To participate on this workshop, the only two requirements you need are having docker and docker-compose installed in your machine. You can install both tools following the provided links.
In this section, we will build all the containers required for the workshop and learn how to interact with them from the terminal. If you are new to Docker, don't worry, the commands we need to execute are simple.
- Clone the repository to your machine
git clone git clone [email protected]:xmartlabs/pycon-es-workshop.git
- Build the containers using
docker-compose
docker-compose build
- Interact with the backend container
# Open a bash terminal in the backend container
docker-compose run backend bash
# Open a python shell
python
# Interact with the shell :)
In this workshop, we will be working with a movies dataset, which is available in the file movie_features.parquet. To make interaction with the dataset easier, we have provided the DatasetManager
class with some helpful functions. Let's explore some of these functions by executing some commands.

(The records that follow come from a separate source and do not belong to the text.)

(* ===== verification/AdminOrder.v ===== *)
(** What the administration says of its lists does not depend on their order.

    The service answers the requests in an order of its own, which changes between
    two polls.  The names offered by the filters and the metrics (admin-format.ts and
    the memos of App.tsx) are the same for the same requests in any order, and the
    table has the same rows: these functions respect the permutations of a list. *)
From S2P Require Import Prelude.
From stdpp Require Import sorting.
From S2P Require Import JsString.
From S2P Require Import JsArray.
From S2P Require Import AdminTypes.
From S2P Require Import AdminFormat.
From S2P Require Import AdminConsole.

#[export] Instance sortedNames_proper : Proper ((≡ₚ) ==> (=)) sortedNames.
Proof.
  intros l l' H. apply (StronglySorted_unique (cmp_le str_cmp)); [apply (sort_by_sorted str_cmp)..|].
  apply NoDup_Permutation.
  - unfold sortedNames. rewrite sort_by_perm. apply NoDup_uniq.
  - unfold sortedNames. rewrite sort_by_perm. apply NoDup_uniq.
  - intros n. by rewrite !sortedNames_spec, H.
Qed.

#[export] Instance runnerRepositories_proper : Proper ((≡ₚ) ==> (=)) runnerRepositories.
Proof. intros l l' H. unfold runnerRepositories. by rewrite H. Qed.

#[export] Instance runnerSpecNames_proper : Proper ((≡ₚ) ==> (≡ₚ) ==> (=)) runnerSpecNames.
Proof. intros s s' Hs l l' H. unfold runnerSpecNames. by rewrite Hs, H. Qed.

#[export] Instance filteredRunners_proper (f : Filters) : Proper ((≡ₚ) ==> (≡ₚ)) (filteredRunners f).
Proof. intros l l' H. unfold filteredRunners. by rewrite H. Qed.

#[export] Instance count_display_proper (s : RunnerDisplayStatus) :
  Proper ((≡ₚ) ==> (=)) (count_display s).
Proof. intros l l' H. unfold count_display. by rewrite H. Qed.

#[export] Instance count_active_proper : Proper ((≡ₚ) ==> (=)) count_active.
Proof. intros l l' H. unfold count_active. by rewrite H. Qed.

#[export] Instance runnerMetrics_proper : Proper ((≡ₚ) ==> (=) ==> (=) ==> (=)) runnerMetrics.
Proof. intros l l' H n _ <- t _ <-. unfold runnerMetrics. by rewrite H. Qed.

(** The same requests, the same specs, in another order. *)
Theorem administration_ignores_order (runners runners' : list RunnerState)
    (specs specs' : list RunnerSpec) (f : Filters) (t : translate) :
  runners ≡ₚ runners' -> specs ≡ₚ specs' ->
  runnerMetrics runners (List.length specs) t = runnerMetrics runners' (List.length specs') t /\
  runnerRepositories runners = runnerRepositories runners' /\
  runnerSpecNames specs runners = runnerSpecNames specs' runners' /\
  filteredRunners f runners ≡ₚ filteredRunners f runners' /\
  runnerMetrics (filteredRunners f runners) (List.length specs) t =
    runnerMetrics (filteredRunners f runners') (List.length specs) t.
Proof. intros Hr Hs. by rewrite Hr, Hs. Qed.
(** The directory part of a slash-separated path. *)
Fixpoint beforeLastSlash (p : string) : option string :=
  match p with
  | EmptyString => None
  | String c rest =>
    match beforeLastSlash rest with
    | Some d => Some (String c d)
    | None => if Ascii.eqb c "/" then Some EmptyString else None
    end
  end.

Definition Dir (p : string) : string :=
  match beforeLastSlash p with
  | None => "."
  | Some EmptyString => "/"
  | Some d => d
  end.

(** Decimal numerals without sign. *)
Fixpoint digits (s : string) (acc : Z) : option Z :=
  match s with
  | EmptyString => Some acc
  | String c rest =>
    let n := Z.of_nat (nat_of_ascii c) in
    if (48 <=? n) && (n <=? 57) then digits rest (10 * acc + (n - 48)) else None
  end.

Definition Atoi (s : string) : option Z :=
  match s with
  | EmptyString => None
  | _ => digits s 0
  end.

Definition f18 : Format := mkFormat 18 "video/mp4; codecs=avc1.42001E, mp4a.40.2" "medium" "360p" 2 500000.
Definition f22 : Format := mkFormat 22 "video/mp4; codecs=avc1.64001F, mp4a.40.2" "hd720" "720p" 2 1500000.
Definition f137 : Format := mkFormat 137 "video/mp4; codecs=avc1.640028" "hd1080" "1080p" 0 4000000.
Definition f248 : Format := mkFormat 248 "video/webm; codecs=vp9" "hd1080" "1080p" 0 2600000.
Definition f140 : Format := mkFormat 140 "audio/mp4; codecs=mp4a.40.2" "tiny" "" 2 130000.
Definition f251 : Format := mkFormat 251 "audio/webm; codecs=opus" "tiny" "" 2 160000.

(** The catalog of the specification's lookup example: itags 18, 22, 140. *)
Definition video_18_22_140 : Video := mkVideo "vid0" "Test Video" [f18; f22; f140].

(** A catalog with split streams. *)
Definition video_split : Video := mkVideo "vid1" "Test Video" [f18; f248; f137; f140; f251].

- Import the manager class
from managers import DatasetManager
dm = DatasetManager()
- Get the movies dataset and analyze some data
ds = dm._get_movies_dataset()
type(ds)
first_row = next(ds)
type(first_row)
first_row
second_row = next(ds)
second_row
third_row = next(ds)
To facilitate interaction with ElasticSearch from Python, we have provided the ESManager class. This class allows us to create and modify indexes within the cluster. Let's explore and test some examples using this class:
- Import the manager and initialize it with the index name
workshop-v1
.
from managers import ESManager
em = ESManager('workshop-v1')
- Create an index using the default implementation provided:
em.create_index()
- Verify the index was successfully created using Kibana (Remember start the kibana container before doing that
docker-compose up -d kibana
). In your browser, navigate to http://localhost:5601 and then go to the Dev Tools section. Execute the following commands:
GET _cat/indices
GET workshop-v1/_mapping
- Import some data into the index. We have included a function
import_movies_into_es
in theDatasetManager
to accomplish this. Let's start by uploading only 100 movies.

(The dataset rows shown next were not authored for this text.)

(** C1. When the receive queue of the frame has an entry bound to socket
    [s], the program answers [XDP_REDIRECT]; the redirect is addressed to
    the very index the frame arrived on, and that index resolves, both in
    the redirect record and in the map after the run, to [s]. *)
Theorem redirect_on_bound_queue ctx k s :
  xsk_map_lookup xsks_map (xsk_slots k) (rx_queue_index ctx) = Some s ->
  (xsk_redir_prog ctx k).1 = XDP_REDIRECT
  /\ decision ctx k = Redirect (rx_queue_index ctx)
  /\ tgt_index (ri (xsk_redir_prog ctx k).2) = rx_queue_index ctx
  /\ resolved_socket ctx k = Some s
  /\ xsk_map_lookup xsks_map (xsk_slots (xsk_redir_prog ctx k).2)
       (tgt_index (ri (xsk_redir_prog ctx k).2)) = Some s.
Proof.
  intros Hhit. split_and!.
  - by rewrite (xsk_redir_prog_hit _ _ _ Hhit).
  - by apply decision_hit with s.
  - by rewrite (xsk_redir_prog_hit _ _ _ Hhit).
  - unfold resolved_socket. by rewrite (xsk_redir_prog_hit _ _ _ Hhit).
  - rewrite xsk_redir_prog_slots.
    by rewrite (xsk_redir_prog_hit _ _ _ Hhit).
Qed.

(** C2. When the receive queue of the frame has no entry, the program
    answers [XDP_PASS] and nothing else happens: the redirect record is
    left as it was, and the driver reads the answer as [Pass]. *)
Theorem pass_on_unbound_queue ctx k :
  xsk_map_lookup xsks_map (xsk_slots k) (rx_queue_index ctx) = None ->
  (xsk_redir_prog ctx k).1 = XDP_PASS
  /\ decision ctx k = Pass
  /\ ri (xsk_redir_prog ctx k).2 = ri k.
Proof.
  intros Hmiss. split_and!.
  - by rewrite (xsk_redir_prog_miss _ _ Hmiss).
  - by apply decision_miss.
  - by rewrite (xsk_redir_prog_miss _ _ Hmiss).
Qed.

(** On one state of the map, whatever the receive queue and whatever the
    map holds, the program answers [XDP_PASS] or [XDP_REDIRECT], never [XDP_ABORTED],
    [XDP_DROP] or [XDP_TX]; the driver reads [Pass] or a [Redirect]. *)
Theorem two_outcomes ctx k :
  ((xsk_redir_prog ctx k).1 = XDP_PASS /\ decision ctx k = Pass)
  \/ ((xsk_redir_prog ctx k).1 = XDP_REDIRECT
      /\ decision ctx k = Redirect (rx_queue_index ctx)).
Proof.
  destruct (xsk_map_lookup xsks_map (xsk_slots k) (rx_queue_index ctx))
    as [s|] eqn:Hl.
  - right. split; [by rewrite (xsk_redir_prog_hit _ _ _ Hl)|].
    by apply decision_hit with s.
  - left. split; [by rewrite (xsk_redir_prog_miss _ _ Hl)|].
    by apply decision_miss.
Qed.

(** C9. A run of the program leaves the content of the map as it found
    it: no slot is created, overwritten or cleared. *)
Theorem registry_untouched ctx k :
  xsk_slots (xsk_redir_prog ctx k).2 = xsk_slots k
  /\ forall q, xsk_map_lookup xsks_map (xsk_slots (xsk_redir_prog ctx k).2) q
                = xsk_map_lookup xsks_map (xsk_slots k) q.
Proof.
  split; [apply xsk_redir_prog_slots|].
  intros q. by rewrite xsk_redir_prog_slots.
Qed.

(** The answer is a function of the receive queue and of the slots. *)
Lemma xsk_redir_prog_congr ctx1 ctx2 k1 k2 :
  rx_queue_index ctx1 = rx_queue_index ctx2 ->
  xsk_slots k1 = xsk_slots k2 ->
  (xsk_redir_prog ctx1 k1).1 = (xsk_redir_prog ctx2 k2).1
  /\ decision ctx1 k1 = decision ctx2 k2
  /\ ((xsk_redir_prog ctx1 k1).1 = XDP_REDIRECT ->
      ri (xsk_redir_prog ctx1 k1).2 = ri (xsk_redir_prog ctx2 k2).2).
Proof.
  intros Hq Hslots.
  destruct (xsk_map_lookup xsks_map (xsk_slots k1) (rx_queue_index ctx1))
    as [s|] eqn:Hl1.
  - assert (Hl2 : xsk_map_lookup xsks_map (xsk_slots k2)
                    (rx_queue_index ctx2) = Some s) by congruence.
    rewrite (decision_hit _ _ _ Hl1), (decision_hit _ _ _ Hl2).
    rewrite (xsk_redir_prog_hit _ _ _ Hl1), (xsk_redir_prog_hit _ _ _ Hl2).
    cbn. by rewrite Hq.
  - assert (Hl2 : xsk_map_lookup xsks_map (xsk_slots k2)
                    (rx_queue_index ctx2) = None) by congruence.
    rewrite (decision_miss _ _ Hl1), (decision_miss _ _ Hl2).
    rewrite (xsk_redir_prog_miss _ _ Hl1), (xsk_redir_prog_miss _ _ Hl2).
    by cbn.
Qed.

(** C5. The answer depends on the receive queue index and on the content
    of the map, and on nothing else: two contexts that agree on
    [rx_queue_index], run on kernels whose maps agree, get the same return
    code, the same disposition and, on a redirect, the same target record,
    whatever the other fields of the contexts and the rest of the kernel
    state are.  In particular, running the program again on the state the
    first run left behind gives the same answer. *)
Theorem decision_deterministic ctx1 ctx2 k1 k2 :
  rx_queue_index ctx1 = rx_queue_index ctx2 ->
  xsk_slots k1 = xsk_slots k2 ->
  (xsk_redir_prog ctx1 k1).1 = (xsk_redir_prog ctx2 k2).1
  /\ decision ctx1 k1 = decision ctx2 k2
  /\ ((xsk_redir_prog ctx1 k1).1 = XDP_REDIRECT ->
      ri (xsk_redir_prog ctx1 k1).2 = ri (xsk_redir_prog ctx2 k2).2)
  /\ (xsk_redir_prog ctx2 (xsk_redir_prog ctx1 k1).2).1
     = (xsk_redir_prog ctx1 k1).1
  /\ decision ctx2 (xsk_redir_prog ctx1 k1).2 = decision ctx1 k1.
Proof.
  intros Hq Hslots.
  destruct (xsk_redir_prog_congr ctx1 ctx2 k1 k2 Hq Hslots)
    as (Hret & Hdec & Hri).
  destruct (xsk_redir_prog_congr ctx1 ctx2 k1 (xsk_redir_prog ctx1 k1).2 Hq)
    as (Hret' & Hdec' & _).
  { by rewrite xsk_redir_prog_slots. }
  by split_and!.
Qed.

(** C6. A receive queue index of 64 or more names no slot of the map:
    the lookup finds nothing, whatever the map holds, and the program
    answers [XDP_PASS]. *)
Theorem pass_beyond_capacity ctx k :
  (64 <= rx_queue_index ctx)%N ->
  xsk_map_lookup xsks_map (xsk_slots k) (rx_queue_index ctx) = None
  /\ (xsk_redir_prog ctx k).1 = XDP_PASS
  /\ decision ctx k = Pass.
Proof.
  intros Hge.
  assert (Hmiss : xsk_map_lookup xsks_map (xsk_slots k) (rx_queue_index ctx)
                  = None).
  { unfold xsk_map_lookup. change (max_entries xsks_map) with 64%N.
    by rewrite (proj2 (N.leb_le _ _) Hge). }
  split_and!; [done| |by apply decision_miss].
  by rewrite (xsk_redir_prog_miss _ _ Hmiss).
Qed.

(** C7. Two maps that bind the same queue indices, to whatever sockets,
    get the same return code and the same disposition for every frame. *)
Theorem decision_ignores_socket k1 k2 :
  (forall q, is_Some (xsk_map_lookup xsks_map (xsk_slots k1) q) <->
             is_Some (xsk_map_lookup xsks_map (xsk_slots k2) q)) ->
  forall ctx,
    (xsk_redir_prog ctx k1).1 = (xsk_redir_prog ctx k2).1
    /\ decision ctx k1 = decision ctx k2.
Proof.
  intros Hsame ctx. specialize (Hsame (rx_queue_index ctx)).
  destruct (xsk_map_lookup xsks_map (xsk_slots k1) (rx_queue_index ctx))
    as [s1|] eqn:Hl1;
  destruct (xsk_map_lookup xsks_map (xsk_slots k2) (rx_queue_index ctx))
    as [s2|] eqn:Hl2.
  - rewrite (decision_hit _ _ _ Hl1), (decision_hit _ _ _ Hl2).
    by rewrite (xsk_redir_prog_hit _ _ _ Hl1), (xsk_redir_prog_hit _ _ _ Hl2).
  - destruct Hsame as [Hsome _].
    destruct Hsome as [? [=]]. by exists s1.
  - destruct Hsame as [_ Hsome].
    destruct Hsome as [? [=]]. by exists s2.
  - rewrite (decision_miss _ _ Hl1), (decision_miss _ _ Hl2).
    by rewrite (xsk_redir_prog_miss _ _ Hl1), (xsk_redir_prog_miss _ _ Hl2).
Qed.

from managers import ESManager
from managers import DatasetManager
em = ESManager('workshop-v1')
dm = DatasetManager()
dm.import_movies_into_es(em, 100)
- Verify the data was successfully imported by executing some queries in Kibana
GET workshop-v1/_search
{
"query": {
"match_all": {}
},
"size": 20
}
GET workshop-v1/_search
{
"query": {
"bool": {
"must": [
{
"multi_match": {
"query": "Tom",
"fields": [
"title"
]
}
}
]
}
},
"size": 20
}
- Feel free to explore and experiment with different queries and index modifications using the ESManager class.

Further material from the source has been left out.